Although daily exercise is key for a good night’s sleep, performing it too late in the day may cause sleep problems. This is due to the stimulatory effect of exercise, which increases alertness and hormones like epinephrine and adrenaline. However, some studies show no detrimental effects, so it clearly depends on the individual.
Several supplements can induce relaxation and help you sleep, including:
- Melatonin is a key sleep hormone that tells your brain when it’s time to relax and head to bed. Melatonin supplements are an extremely popular sleep aid. Often used to treat insomnia, melatonin may be one of the easiest ways to fall asleep faster. Additionally, no withdrawal effects were reported in either of the above studies.
- Ginkgo biloba: A natural herb with many benefits, it may aid in sleep, relaxation and stress reduction, but the evidence is limited. Take 250 mg 30–60 minutes before bed.
- Glycine: A few studies show that 3 grams of the amino acid glycine can improve sleep quality.
- Valerian root: Several studies suggest that valerian can help you fall asleep and improve sleep quality. Take 500 mg before bed.
- Magnesium: Responsible for over 600 reactions within your body, magnesium can improve relaxation and enhance sleep quality.
- L-theanine: An amino acid, l-theanine can improve relaxation and sleep. Take 100–200 mg before bed.
- Lavender: A powerful herb with many health benefits, lavender can induce a calming and sedentary effect to improve sleep. Take 80–160 mg containing 25–46% linalool.
Make sure to only try these supplements one at a time. While they are no magic bullet for sleep issues, they can be useful when combined with other natural sleeping strategies.
Many people believe that the bedroom environment and its setup are key factors in getting a good night’s sleep. These factors include temperature, noise, external lights and furniture arrangement. Numerous studies point out that external noise, often from traffic, can cause poor sleep and long-term health issues. In one study on the bedroom environment of women, around 50% of participants noticed improved sleep quality when noise and light diminished.

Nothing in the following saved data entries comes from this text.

(** C7.  The result says success exactly when a packet was built, a socket
    was there and [sendto] reported as many bytes as the packet has, 102;
    [magic_packets_sent] grows by one in that case and stays as it is in
    every other: invalid address, partial send, timeout, socket error. *)
Theorem send_success_iff_full_transmission (s : str) (tip : option str)
    (w : World) :
  exists r,
    value_of (send_magic_packet h s tip) w = Return r
    /\ (success r = true <->
        exists packet,
          value_of (create_magic_packet s) w = Return (Some packet)
          /\ socket_available h = true
          /\ sendto_outcome h packet (configured_broadcast_ip h, 9%Z)
             = Transmitted (len packet)
          /\ len packet = 102%Z)
    /\ magic_packets_sent (server_stats (world_after (send_magic_packet h s tip) w))
       = (magic_packets_sent (server_stats w) + (if success r then 1 else 0))%Z.
Proof.
  unfold value_of, world_after.
  destruct (create_magic_packet_outcome s w)
    as [(packet & Hc & Hlen & _) | (w' & Hc & _ & Hw')].
  - rewrite (send_magic_packet_built s tip w packet Hc Hlen), Hc. cbn [fst].
    destruct (socket_available h) eqn:Hsock.
    + cbv zeta.
      destruct (sendto_outcome h packet (configured_broadcast_ip h, 9%Z)) as [n| |] eqn:Hout.
      * destruct (n =? len packet)%Z eqn:Hn.
        -- apply Z.eqb_eq in Hn. subst n.
           eexists. split; [reflexivity|]. split.
           ++ split; [intros _ | reflexivity]. exists packet. auto.
           ++ reflexivity.
        -- apply Z.eqb_neq in Hn.
           eexists. split; [reflexivity|]. split.
           ++ split; [discriminate|]. intros (p & Hp & _ & Hp' & _).
              injection Hp as <-. rewrite Hout in Hp'. injection Hp' as Hp'.
              contradiction.
           ++ cbn. lia.
      * eexists. split; [reflexivity|]. split.
        -- split; [discriminate|]. intros (p & Hp & _ & Hp' & _).
           injection Hp as <-. rewrite Hout in Hp'. discriminate.
        -- cbn. lia.
      * eexists. split; [reflexivity|]. split.
        -- split; [discriminate|]. intros (p & Hp & _ & Hp' & _).
           injection Hp as <-. rewrite Hout in Hp'. discriminate.
        -- cbn. lia.
    + eexists. split; [reflexivity|]. split.
      * split; [discriminate|]. intros (p & _ & Hp & _). discriminate.
      * cbn. lia.
  - rewrite (send_magic_packet_rejected s tip w w' Hc), Hc. cbn [fst snd].
    eexists. split; [reflexivity|]. split.
    + split; [discriminate|]. intros (p & Hp & _). discriminate.
    + destruct Hw' as [-> | ->]; cbn; lia.
Qed.

(** C6.  Every datagram a call hands to [sendto] goes to the configured
    broadcast address, port 9.  The caller's [target_ip] changes neither
    the world the call leaves (datagrams and counters) nor the result,
    apart from the field that repeats it. *)
Theorem send_destination_is_configured (s : str) (tip tip' : option str)
    (w : World) :
  (forall data dest,
      In (SentTo data dest) (network (world_after (send_magic_packet h s tip) w)) ->
      In (SentTo data dest) (network w)
      \/ dest = (configured_broadcast_ip h, 9%Z))
  /\ world_after (send_magic_packet h s tip') w
     = world_after (send_magic_packet h s tip) w
  /\ exists r r',
      value_of (send_magic_packet h s tip) w = Return r
      /\ value_of (send_magic_packet h s tip') w = Return r'
      /\ forget_target_ip r' = forget_target_ip r.
Proof.
  unfold value_of, world_after.
  destruct (create_magic_packet_outcome s w)
    as [(packet & Hc & Hlen & _) | (w' & Hc & _ & Hw')].
  - rewrite !(send_magic_packet_built s _ w packet Hc Hlen).
    destruct (socket_available h); [cbv zeta|].
    + destruct (sendto_outcome h packet (configured_broadcast_ip h, 9%Z)) as [n| |];
        [destruct (n =? len packet)%Z| |]; cbn [fst snd];
        (split; [|split; [reflexivity | eexists; eexists; repeat split]]);
        intros data dest; cbn;
        intros [H | [H | [H | H]]]; try discriminate; auto;
        injection H as _ <-; auto.
    + cbn [fst snd]. split; [auto|]. split; [reflexivity|].
      eexists; eexists; repeat split.
  - rewrite !(send_magic_packet_rejected s _ w w' Hc). cbn [fst snd].
    split; [|split; [reflexivity | eexists; eexists; repeat split]].
    intros data dest H. left. destruct Hw' as [-> | ->]; exact H.
Qed.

To optimize your bedroom environment, try to minimize external noise, light and artificial lights from devices like alarm clocks. Make sure your bedroom is a quiet, relaxing, clean and enjoyable place.
Many of our patients have stated that one of the benefits of starting testosterone therapy has been in increase in quality of their sleep. It’s almost a double edge sword because lack or sleep and poor quality of sleep contribute to causing low testosterone. It makes sense that TRT would help with improving sleep too.
Sleep plays a key role in your health. One large review linked insufficient sleep to an increased obesity risk of 89% in children and 55% in adults. Other studies conclude that less than 7–8 hours per night increases your risk of developing heart disease and type 2 diabetes.
If you are interested in optimal health and wellbeing, then you should make sleep a top priority and incorporate some of the tips above.